*** DATASET EXTRACT Section Begins ***

(** * DatasetBuilder

    A shallow embedding of [design_bench/datasets/dataset_builder.py]:
    the sharded dataset abstraction with its batch generator, the
    streaming statistics, percentile sub-sampling, relabelling,
    cloning and splitting; of the table of the lookup oracle in
    [design_bench/oracles/exact/nas_bench_oracle.py]; and of the
    sharding loop of [process/process_raw_superconductor.py].  They are
    followed by the properties of the specification that were checked
    against them, and by further properties of the code.

    Conventions of the embedding.
    - A design row is a list of reals (its features, flattened), a
      prediction row is one real (the arrays of predictions have shape
      [N, 1]).  Arithmetic is exact: numpy's floats are the reals.
    - A numpy array of rows is a [list] of rows; slicing [a[i:j]] is
      [slice a i j].
    - Python exceptions are values of [error]; a method that mutates
      [self] is a computation in the state-and-exception monad [M],
      which keeps the state reached when the exception was raised.
    - The generator [iterate_batches] is a resumable cursor
      ([generator], [gen_next]); consuming it to the end is [drain]. *)

From Stdlib Require Import String DecimalString.
From Stdlib Require Import List ZArith QArith Qround Reals Lra Lia Bool.
From Stdlib Require Import Arith PeanoNat.
Import ListNotations.

Local Open Scope nat_scope.

(* ================================================================= *)
(** ** Values *)

(** Thresholds on predictions: [np.NINF], a real, or [np.PINF]. *)
Inductive bound : Type :=
| NINF
| Fin (r : R)
| PINF.

Definition Rleb (a b : R) : bool := if Rle_dec a b then true else false.
Definition Rltb (a b : R) : bool := if Rlt_dec a b then true else false.

(** [y <= b] *)
Definition le_bound (y : R) (b : bound) : bool :=
  match b with NINF => false | Fin r => Rleb y r | PINF => true end.

(** [y >= b], also written [b <= y] *)
Definition ge_bound (y : R) (b : bound) : bool :=
  match b with NINF => true | Fin r => Rleb r y | PINF => false end.

(** [b > y] *)
Definition bound_gt (b : bound) (y : R) : bool :=
  match b with NINF => false | Fin r => Rltb y r | PINF => true end.

(** [b < y] *)
Definition bound_lt (b : bound) (y : R) : bool :=
  match b with NINF => true | Fin r => Rltb r y | PINF => false end.

(** A statistic of the designs: the Python integer [0] the running
    mean starts from (a 0-d value that broadcasts), or a [1, d] row. *)
Inductive ndarray : Type :=
| Scalar (c : R)
| Vec (w : list R).

Fixpoint zip_with {A B C : Type} (f : A -> B -> C)
  (u : list A) (v : list B) : list C :=
  match u, v with
  | a :: u', b :: v' => f a b :: zip_with f u' v'
  | _, _ => []
  end.

(** Broadcasting of two statistics.  Rows of equal width combine
    pointwise (numpy raises on a width mismatch; [zip_with] stops at
    the shorter row). *)
Definition bcast (f : R -> R -> R) (a b : ndarray) : ndarray :=
  match a, b with
  | Scalar c, Scalar d => Scalar (f c d)
  | Scalar c, Vec w => Vec (map (fun v => f c v) w)
  | Vec w, Scalar d => Vec (map (fun v => f v d) w)
  | Vec u, Vec w => Vec (zip_with f u w)
  end.

Definition nd_map (f : R -> R) (a : ndarray) : ndarray :=
  match a with Scalar c => Scalar (f c) | Vec w => Vec (map f w) end.

(** One design row against a statistic. *)
Definition row_op (f : R -> R -> R) (row : list R) (a : ndarray) : list R :=
  match a with
  | Scalar c => map (fun v => f v c) row
  | Vec w => zip_with f row w
  end.

(** [np.sum(batch, axis=0, keepdims=True)] for a batch of design rows;
    the sum of no rows is the unit of addition. *)
Definition np_sum_rows (batch : list (list R)) : ndarray :=
  fold_left (fun acc row => bcast Rplus acc (Vec row)) batch (Scalar 0%R).

(** [np.sum(batch, axis=0, keepdims=True)] for a batch of predictions. *)
Definition np_sum (batch : list R) : R :=
  fold_left Rplus batch 0%R.

(** [np.where(a == 0.0, 1.0, a)] *)
Definition zero_to_one (v : R) : R :=
  if Req_dec_T v 0%R then 1%R else v.

(** [a[i:j]] for [0 <= i <= j]. *)
Definition slice {A : Type} (a : list A) (i j : nat) : list A :=
  firstn (j - i) (skipn i a).

(** [l[i]] for a Python list and a Python integer: a negative index
    counts from the end; [None] is [IndexError]. *)
Definition py_index {A : Type} (l : list A) (i : Z) : option A :=
  if (0 <=? i)%Z then nth_error l (Z.to_nat i)
  else if (0 <=? Z.of_nat (length l) + i)%Z
       then nth_error l (Z.to_nat (Z.of_nat (length l) + i))
       else None.

Fixpoint list_update {A : Type} (l : list A) (n : nat) (v : A) : list A :=
  match l, n with
  | [], _ => []
  | _ :: l', 0 => v :: l'
  | a :: l', S n' => a :: list_update l' n' v
  end.

(** [l[i] = v]; [None] is [IndexError]. *)
Definition py_setitem {A : Type} (l : list A) (i : Z) (v : A)
  : option (list A) :=
  if (0 <=? i)%Z then
    if Z.to_nat i <? length l then Some (list_update l (Z.to_nat i) v)
    else None
  else if (0 <=? Z.of_nat (length l) + i)%Z
       then Some (list_update l (Z.to_nat (Z.of_nat (length l) + i)) v)
       else None.

(** [int(q)]: truncation towards zero. *)
Definition py_int (q : Q) : Z := Z.quot (Qnum q) (Zpos (Qden q)).

(** [mask] selects rows: [a[np.where(mask)[0]]]. *)
Fixpoint select {A : Type} (mask : list bool) (a : list A) : list A :=
  match mask, a with
  | b :: mask', r :: a' =>
      if b then r :: select mask' a' else select mask' a'
  | _, _ => []
  end.

(** [np.where(mask)[0]]: the positions where the mask holds. *)
Fixpoint np_where (mask : list bool) (from : nat) : list nat :=
  match mask with
  | [] => []
  | b :: mask' =>
      if b then from :: np_where mask' (S from) else np_where mask' (S from)
  end.

(* ================================================================= *)
(** ** Shards and the dataset state *)

(** A shard is an array held in memory, or a [DiskResource]: a file
    named [disk_target] that [np.load] reads and [np.save] overwrites.
    The file's content is kept with the resource (each resource names a
    file of its own, present on disk once the constructor has downloaded
    it). *)
Inductive shard (A : Type) : Type :=
| InMemory (data : A)
| OnDisk (disk_target : string) (file : A).
Arguments InMemory {A} data.
Arguments OnDisk {A} disk_target file.

Definition shard_data {A : Type} (sh : shard A) : A :=
  match sh with InMemory d => d | OnDisk _ d => d end.
(** A sub-solver that reports solved on its first step and hands back the
    traces it was given with the last corner of the rectangle moved. *)
Module Bending.
Definition Sub := list (SolvedTracePath Z).
Definition bent : SolvedTracePath Z :=
  mkTrace "rect" "net1" [pt 0 0; pt 0 10; pt 10 10; pt 10 5].
Definition bend (t : SolvedTracePath Z) : SolvedTracePath Z :=
  if String.eqb (mspPairId t) "rect" then bent else t.
Definition create (i : Input) : Sub := map bend (allTraces i).
Definition step (s : Sub) : Sub := s.
Definition solved (_ : Sub) : bool := true.
Definition failed (_ : Sub) : bool := false.
Definition getOutput (s : Sub) : list (SolvedTracePath Z) := s.
Definition calls :=
  run is4PointRectangle minimizeTurnsWithFilteredLabels balanceZShapes
    create step solved failed getOutput.
Definition fresh (i : Input) := new_TraceCleanupSolver Sub i.
End Bending.

(** After the failed sub-solver: [minimizing_turns], queue [rect; zigzag]. *)
Definition at_minimizing :=
  next (Failing.calls 2 (Failing.fresh two_traces)).

(** After both traces were minimized: [minimizing_turns], queue empty. *)
Definition minimizing_done :=
  next (Failing.calls 4 (Failing.fresh two_traces)).

(** The pipeline run to its end on the two traces of one net. *)
Definition same_net_done :=
  next (Failing.calls 8 (Failing.fresh same_net)).

(** Witness of C4: the call that leaves [minimizing_turns] in the scenario
    of the specification. *)
Lemma phase_ordering_witness :
  let es := effects (Failing.calls 4 (Failing.fresh two_traces)) in
  let s := minimizing_done in
  let s' := next (Failing.advance s) in
  phase_rank (pipelineStep s) <= phase_rank (pipelineStep s')
  /\ (pipelineStep s' = balancing_l_shapes ->
      pipelineStep s <> balancing_l_shapes ->
      pipelineStep s = minimizing_turns /\ traceIdQueue s = []
      /\ activeSubSolver s = None)
  /\ (pipelineStep s = balancing_l_shapes ->
      visited minimizing_turns es = ids (allTraces two_traces))
  /\ (pipelineStep s' = minimizing_turns ->
      pipelineStep s <> minimizing_turns ->
      activeSubSolver s' = None
      /\ exists sub, activeSubSolver s = Some sub
           /\ (Failing.solved (Failing.step sub) = true
               \/ Failing.failed (Failing.step sub) = true))
  /\ (pipelineStep s <> untangling_traces -> activeSubSolver s = None).
Proof.
  apply (phase_ordering Z unit unit unit is4PointRectangle
           minimizeTurnsWithFilteredLabels balanceZShapes Failing.Sub
           Failing.create Failing.step Failing.solved Failing.failed
           Failing.getOutput two_traces).
  apply history_run.
Defined.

*** DATASET EXTRACT Section Ends ***

In the listing above, transcribe exactly everything from the line containing "- The generator" down to the line containing "v => f c v) w)", including both and nothing more.

> [RESULT OF THE TASK]
    - The generator [iterate_batches] is a resumable cursor
      ([generator], [gen_next]); consuming it to the end is [drain]. *)

From Stdlib Require Import String DecimalString.
From Stdlib Require Import List ZArith QArith Qround Reals Lra Lia Bool.
From Stdlib Require Import Arith PeanoNat.
Import ListNotations.

Local Open Scope nat_scope.

(* ================================================================= *)
(** ** Values *)

(** Thresholds on predictions: [np.NINF], a real, or [np.PINF]. *)
Inductive bound : Type :=
| NINF
| Fin (r : R)
| PINF.

Definition Rleb (a b : R) : bool := if Rle_dec a b then true else false.
Definition Rltb (a b : R) : bool := if Rlt_dec a b then true else false.

(** [y <= b] *)
Definition le_bound (y : R) (b : bound) : bool :=
  match b with NINF => false | Fin r => Rleb y r | PINF => true end.

(** [y >= b], also written [b <= y] *)
Definition ge_bound (y : R) (b : bound) : bool :=
  match b with NINF => true | Fin r => Rleb r y | PINF => false end.

(** [b > y] *)
Definition bound_gt (b : bound) (y : R) : bool :=
  match b with NINF => false | Fin r => Rltb y r | PINF => true end.

(** [b < y] *)
Definition bound_lt (b : bound) (y : R) : bool :=
  match b with NINF => true | Fin r => Rltb r y | PINF => false end.

(** A statistic of the designs: the Python integer [0] the running
    mean starts from (a 0-d value that broadcasts), or a [1, d] row. *)
Inductive ndarray : Type :=
| Scalar (c : R)
| Vec (w : list R).

Fixpoint zip_with {A B C : Type} (f : A -> B -> C)
  (u : list A) (v : list B) : list C :=
  match u, v with
  | a :: u', b :: v' => f a b :: zip_with f u' v'
  | _, _ => []
  end.

(** Broadcasting of two statistics.  Rows of equal width combine
    pointwise (numpy raises on a width mismatch; [zip_with] stops at
    the shorter row). *)
Definition bcast (f : R -> R -> R) (a b : ndarray) : ndarray :=
  match a, b with
  | Scalar c, Scalar d => Scalar (f c d)
  | Scalar c, Vec w => Vec (map (fun v => f c v) w)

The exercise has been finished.